O sociólogo Gaston Bouthoul conceitua a guerra da seguinte maneira:
[…] é uma forma de violência que tem por característica essencial ser metódica e organizada, quanto aos grupos que a fazem e pela maneira como a conduzem. Em outras palavras, ela é limitada no tempo e no espaço, e submetida a regras particulares extremamente variáveis […]. Sua última característica é ser sangrenta porque, quando não comporta a destruição de vidas humanas, ela não é mais que um conflito ou troca de ameaças. A Guerra Fria não é guerra.
Bouthoul funda, em 1945, o Instituto Francês de Polemologia, bem como a disciplina de mesmo nome, utilizando os elementos gregos polemos (guerra) e logos (tratado), o estudo científico das guerras e seus efeitos, formas, causas e funções enquanto fenômeno social.

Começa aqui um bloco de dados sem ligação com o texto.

(** What [cow_alloc] on the page of [va] leaves behind when it succeeds. *)
Record cow_post (s s' : kst) (L' : list Z) (root kroot va new pa : Z) : Prop := {
  cp_user : pt_inv s' L' root;
  cp_kern : pt_inv s' L' kroot;
  cp_disj : disj_pt (mem s') root kroot;
  cp_pte : ∀ a, 0 ≤ a < MAXVA → pte_of (mem s') root a =
    if PGROUNDDOWN a =? PGROUNDDOWN va then cow_private new (pte_of (mem s) root va)
    else pte_of (mem s) root a;
  cp_kpte : ∀ a, 0 ≤ a < MAXVA → pte_of (mem s') kroot a =
    if (PGROUNDDOWN a =? PGROUNDDOWN va) && has (pte_of (mem s) kroot va) PTE_V
    then cow_private_k new (pte_of (mem s) root va) else pte_of (mem s) kroot a;
  cp_copy : ∀ k, 0 ≤ k < PGSIZE → mem s' (new + k) = mem s (pa + k);
  cp_frame : ∀ x, ¬ (new ≤ x < new + PGSIZE) →
    (∀ p, pt_page (mem s) root p ∨ pt_page (mem s) kroot p → ¬ (p ≤ x < p + PGSIZE)) →
    mem s' x = mem s x;
  cp_ref : ∀ q, page_ok q → ref_count s' (pa2index q) =
    if q =? new then 1 else ref_count s (pa2index q) - (if q =? pa then 1 else 0) }.

(** [kpte] update of [cow_alloc]: the kernel table follows when it maps [va]. *)
Lemma cow_kernel_update s L kroot va v :
  pt_inv s L kroot → 0 ≤ va < MAXVA → 0 ≤ v < 2 ^ 64 →
  ∃ s' used, (kpte <-- walk kroot va false ;;
     if kpte =? 0 then mretM tt
     else kv <-- read_pte kpte ;; if has kv PTE_V then write_pte kpte v else mretM tt) s = Ok tt s' ∧
    grow kroot s s' L L used ∧ used = [] ∧ ref_count s' = ref_count s ∧
    (∀ a, 0 ≤ a < MAXVA → pte_of (mem s') kroot a =
       if (PGROUNDDOWN a =? PGROUNDDOWN va) && has (pte_of (mem s) kroot va) PTE_V
       then v else pte_of (mem s) kroot a).
Proof.
  intros Hpi Hva Hv. destruct (has (pte_of (mem s) kroot va) PTE_V) eqn:EV.
  - destruct (leaf_update s L kroot va v Hpi Hva Hv EV) as (pg & E & Hn & El & G & P).
    rewrite (mbindM_Ok _ _ _ _ _ E). destruct (Z.eqb_spec (pg + 8 * PX 0 va) 0) as [|_]; [done|].
    unfold read_pte, write_pte, gets, modify, mbindM. rewrite El, EV.
    eexists _, []. split; [done|]. split; [done|]. split; [done|]. split; [done|].
    intros a Ha. rewrite P by done. by rewrite andb_true_r.
  - destruct (walk_invalid s kroot va ltac:(lia) EV) as (pte & E & Hp).
    rewrite (mbindM_Ok _ _ _ _ _ E). exists s, [].
    split. 2:{ split; [by apply grow_refl|]. split; [done|]. split; [done|].
      intros a Ha. by rewrite andb_false_r. }
    destruct (Z.eqb_spec pte 0) as [|Hne]; [done|]. destruct Hp as [|Hp]; [done|].
    unfold read_pte, gets, mbindM. by rewrite Hp, EV.
Qed.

A complexidade da guerra é revelada por suas múltiplas e importantes funções histórico-sociais: desde enquadrá-la como mecanismo de seleção da espécie humana e do crescimento demográfico; marco cronológico de grandes mudanças históricas; momento de extinção ou afirmação de etnias e culturas; ponto de ruptura/início de ordenamentos sociopolíticos; supedâneo para formação e destruição de valores éticos e morais.
Manoel Domingos registra que a guerra está presente até mesmo nas elaborações mitológicas, quando os deuses confundiam-se com heróis em eterno combate, protagonizando e definindo batalhas, determinando o destino de homens e sociedades nas mais diversas religiões; nas sociedades primevas, onde homens cantavam e dançavam invocando divindades antes da utilização de suas armas; nas sociedades modernas, “quando os combatentes se persignam antes de apertar o gatilho”.

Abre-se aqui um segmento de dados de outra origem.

(* ===== verification/Sleeplock.v ===== *)
(** * Sleep locks (kernel/sleeplock.c)

    The spin lock [lk->lk] makes the body of each function one step, up to
    [sleep], which releases it atomically with going to sleep.  Processes are
    named by their pids; [Asleep] is sleeping on the lock's channel, [Woken] is
    runnable inside the loop of [acquiresleep]. *)
From stdpp Require Import prelude list strings.
From Stdlib Require Import ZArith Lia.
From S2P Require Import Prelude.
Open Scope Z_scope.

Record sleeplock := Slk { sl_locked : bool; sl_pid : Z }.
Inductive where_ := Outside | Asleep | Woken | Holder.

#[global] Instance where_eq_dec : EqDecision where_.
Proof. solve_decision. Defined.

Record sstate := Sst { sl : sleeplock; at_ : Z → where_ }.

Definition initsleeplock : sleeplock := Slk false 0.

(** One pass of the loop of [acquiresleep] by process [p]. *)
Definition acquiresleep (p : Z) (s : sstate) : sstate :=
  if sl_locked (sl s) then Sst (sl s) (upd (at_ s) p Asleep)
  else Sst (Slk true p) (upd (at_ s) p Holder).

(** [wakeup(lk)] makes every sleeper runnable. *)
Definition releasesleep (p : Z) (s : sstate) : sstate :=
  Sst (Slk false 0)
    (λ q, if bool_decide (q = p) then Outside
          else match at_ s q with Asleep => Woken | w => w end).

Definition holdingsleep (p : Z) (s : sstate) : bool := sl_locked (sl s) && (sl_pid (sl s) =? p).

Inductive sl_step (s : sstate) : sstate → Prop :=
| sl_acquire p : 0 < p → at_ s p = Outside ∨ at_ s p = Woken → sl_step s (acquiresleep p s)
| sl_release p : at_ s p = Holder → sl_step s (releasesleep p s).

Definition sl_boot (s : sstate) : Prop := sl s = initsleeplock ∧ ∀ p, at_ s p = Outside.

Record sl_inv (s : sstate) : Prop := {
  sli_holder : ∀ p, at_ s p = Holder ↔ sl_locked (sl s) = true ∧ sl_pid (sl s) = p;
  sli_asleep : ∀ p, at_ s p = Asleep → sl_locked (sl s) = true }.

Lemma sl_step_inv s s' : sl_inv s → sl_step s s' → sl_inv s'.
Proof.
  intros [Hh Ha] [p Hp Hat|p Hat].
  - unfold acquiresleep. destruct (sl_locked (sl s)) eqn:El.
    + split; cbn [sl at_].
      * intros q. destruct (decide (q = p)) as [->|Hne]; [|by rewrite upd_ne by done; rewrite Hh, ?El].
        rewrite upd_eq, ?El. split; [done|]. intros [_ Hq].
        assert (at_ s p = Holder) as E by (apply Hh; by rewrite ?El). destruct Hat; congruence.
      * done.
    + split; cbn [sl at_ sl_locked sl_pid]; [|done]. intros q.
      destruct (decide (q = p)) as [->|Hne]; [by rewrite upd_eq|]. rewrite upd_ne by done.
      rewrite Hh, ?El. naive_solver.
  - unfold releasesleep. split; cbn [sl at_ sl_locked sl_pid].
    + intros q. case_bool_decide; [naive_solver|].
      destruct (at_ s q) eqn:Eq; try (split; [done|by intros [? _]]).
      apply Hh in Eq as [_ Eq], Hat as [_ Hat]. congruence.
    + intros q. case_bool_decide; [done|]. by destruct (at_ s q).
Qed.

Lemma sl_reach_inv s0 s : sl_boot s0 → rtc sl_step s0 s → sl_inv s.
Proof.
  intros [E Ho] Hr. assert (sl_inv s0) as Hi.
  { split; [|intros p; by rewrite Ho]. intros p. rewrite Ho, E. naive_solver. }
  clear E Ho. induction Hr as [|s1 s2 s3 Hs _ IH]; [done|]. apply IH. by apply (sl_step_inv s1).
Qed.

(** a sleep lock has at most one holder, [holdingsleep] is true exactly for
    it, and no wakeup is lost: a process asleep on the lock always waits for a
    process that holds it, whose [releasesleep] makes it runnable again. *)
Theorem sleeplock_correct s0 s p q :
  sl_boot s0 → rtc sl_step s0 s →
  (at_ s p = Holder → at_ s q = Holder → p = q) ∧
  holdingsleep p s = bool_decide (at_ s p = Holder) ∧
  (at_ s p = Asleep → ∃ r, at_ s r = Holder ∧ at_ (releasesleep r s) p = Woken).
Proof.
  intros Hb Hr. destruct (sl_reach_inv _ _ Hb Hr) as [Hh Ha]. split; [|split].
  - rewrite !Hh. naive_solver.
  - apply eq_bool_prop_intro. rewrite !Is_true_true, bool_decide_eq_true, Hh. unfold holdingsleep.
    by rewrite andb_true_iff, Z.eqb_eq.
  - intros Hp. exists (sl_pid (sl s)). split; [apply Hh; eauto|]. simpl.
    assert (at_ s (sl_pid (sl s)) = Holder) as E by (apply Hh; eauto).
    case_bool_decide; [congruence|]. by rewrite Hp.
Qed.

Lemma sleeplock_correct_witness :
  let s0 := Sst initsleeplock (λ _, Outside) in
  let s := acquiresleep 2 (acquiresleep 1 s0) in
  rtc sl_step s0 s ∧ holdingsleep 1 s = true ∧ ∃ r, at_ s r = Holder ∧ at_ (releasesleep r s) 2 = Woken.
Proof.
  intros s0 s. assert (rtc sl_step s0 s) as Hr.
  { eapply rtc_l; [apply (sl_acquire s0 1); [lia|by left]|].
    eapply rtc_l; [|apply rtc_refl]. apply (sl_acquire (acquiresleep 1 s0) 2); [lia|by left]. }
  assert (sl_boot s0) as Hb by (split; reflexivity).
  split; [exact Hr|]. split; [reflexivity|].
  apply (sleeplock_correct s0 s 2 1 Hb Hr). reflexivity.
Defined.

Raramente, em qualquer nação, uma geração passa sem alguma exposição à guerra. As estatísticas apontam que entre 1500 a.C. e 1860 d.C. houve, em média, treze anos de guerra para cada ano de paz. Virtualmente todas as fronteiras, entre nações, povos e religiões foram estabelecidas por meio de guerras, e a maioria das civilizações e impérios do passado desapareceu por causa delas.

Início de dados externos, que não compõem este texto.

(* ===== verification/Bio.v ===== *)
(** * The buffer cache (kernel/bio.c)

    [NBUF] buffers on a circular doubly linked list, most recently used first.
    A [struct buf *] is the buffer's index, [&bcache.head] is [HEAD]; [nxt] and
    [prv] are the link fields.  The disk behind [disk_read] and [disk_write]
    (kernel/disk.c) maps sector numbers to sectors.  A buffer's sleep lock is
    its holder's pid, 0 when free; where [acquiresleep] would wait for another
    process the computation stops with "sleep". *)
From stdpp Require Import prelude list strings.
From Stdlib Require Import ZArith Lia.
From S2P Require Import Prelude.
Open Scope Z_scope.

Definition NBUF : Z := 30.
Definition HEAD : Z := NBUF.

Record buf := Buf {
  valid : bool; dev : Z; sectorno : Z; holder : Z; refcnt : Z; bdata : list Z }.
Record bcache := Bcache { bufs : Z → buf; nxt : Z → Z; prv : Z → Z; disk : Z → list Z }.

Definition set_buf (b : Z) (x : buf) (s : bcache) : bcache :=
  Bcache (upd (bufs s) b x) (nxt s) (prv s) (disk s).
Definition set_links (n p : Z → Z) (s : bcache) : bcache := Bcache (bufs s) n p (disk s).
Definition set_disk (d : Z → list Z) (s : bcache) : bcache := Bcache (bufs s) (nxt s) (prv s) d.

(** Put [b] right after the head; take [b] out of the list. *)
Definition link_front (b : Z) (s : bcache) : bcache :=
  let n1 := upd (nxt s) b (nxt s HEAD) in
  let p1 := upd (prv s) b HEAD in
  let p2 := upd p1 (n1 HEAD) b in
  let n2 := upd n1 HEAD b in
  set_links n2 p2 s.
Definition unlink (b : Z) (s : bcache) : bcache :=
  let p1 := upd (prv s) (nxt s b) (prv s b) in
  let n1 := upd (nxt s) (p1 b) (nxt s b) in
  set_links n1 p1 s.

Definition binit_one (b : Z) (s : bcache) : bcache :=
  let x := bufs s b in
  link_front b (set_buf b (Buf (valid x) (u32 (-1)) (u32 (-1)) 0 0 (bdata x)) s).
Definition binit (s : bcache) : bcache :=
  fold_left (λ s b, binit_one b s) (seqZ 0 NBUF)
    (set_links (upd (nxt s) HEAD HEAD) (upd (prv s) HEAD HEAD) s).

(** A scan along one link field from [b] to the head. *)
Fixpoint scan (fuel : nat) (f : Z → bool) (link : Z → Z) (b : Z) : option Z :=
  match fuel with
  | O => None
  | S fuel => if b =? HEAD then None else if f b then Some b else scan fuel f link (link b)
  end.

Definition acquirebuf (p b : Z) : M bcache unit :=
  x <-- gets (λ s, bufs s b) ;;
  if holder x =? 0
  then modify (set_buf b (Buf (valid x) (dev x) (sectorno x) p (refcnt x) (bdata x)))
  else panic "sleep".

Definition bget (p d sec : Z) : M bcache Z :=
  s <-- gets id ;;
  match scan (S (Z.to_nat NBUF)) (λ b, (dev (bufs s b) =? d) && (sectorno (bufs s b) =? sec))
          (nxt s) (nxt s HEAD) with
  | Some b =>
      let x := bufs s b in
      modify (set_buf b (Buf (valid x) (dev x) (sectorno x) (holder x) (u32 (refcnt x + 1)) (bdata x))) ;;;
      acquirebuf p b ;;; mretM b
  | None =>
      match scan (S (Z.to_nat NBUF)) (λ b, refcnt (bufs s b) =? 0) (prv s) (prv s HEAD) with
      | Some b =>
          let x := bufs s b in
          modify (set_buf b (Buf false d sec (holder x) 1 (bdata x))) ;;;
          acquirebuf p b ;;; mretM b
      | None => panic "bget: no buffers"
      end
  end.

Há quem fale que estudar uma guerra é a melhor maneira de perder a próxima. Será? A história das sociedades humanas (que sempre foi um banho de sangue) é, primordialmente, a história da guerra.
Sugestão de leitura:
BERGO, Marcio T. B. Explicando a guerra: polemologia: o estudo dos conflitos, das crises e das guerras. Rio de Janeiro: CEPHiMEx, 2013.
BOUTHOUL, Gaston. O desafio da guerra: dois séculos de guerra – 1740-1974. Rio de Janeiro: Bibliex, 1979.
DOMINGOS, Manoel. Os fundamentos da guerra. In: XX Encontro Anual da ANPOCS, Caxambú-MG. Anais… Caxambú, 1996.
FERRARI, Ana C. (org.). Guerra: 5 mil anos de confrontos. São Paulo: Duetto Editorial, 2011.
KEEGAN, John. Uma História da Guerra. São Paulo: Companhia das Letras, 1995.
MAGNOLI, Demétrio (org). História das Guerras. São Paulo: Contexto, 2008.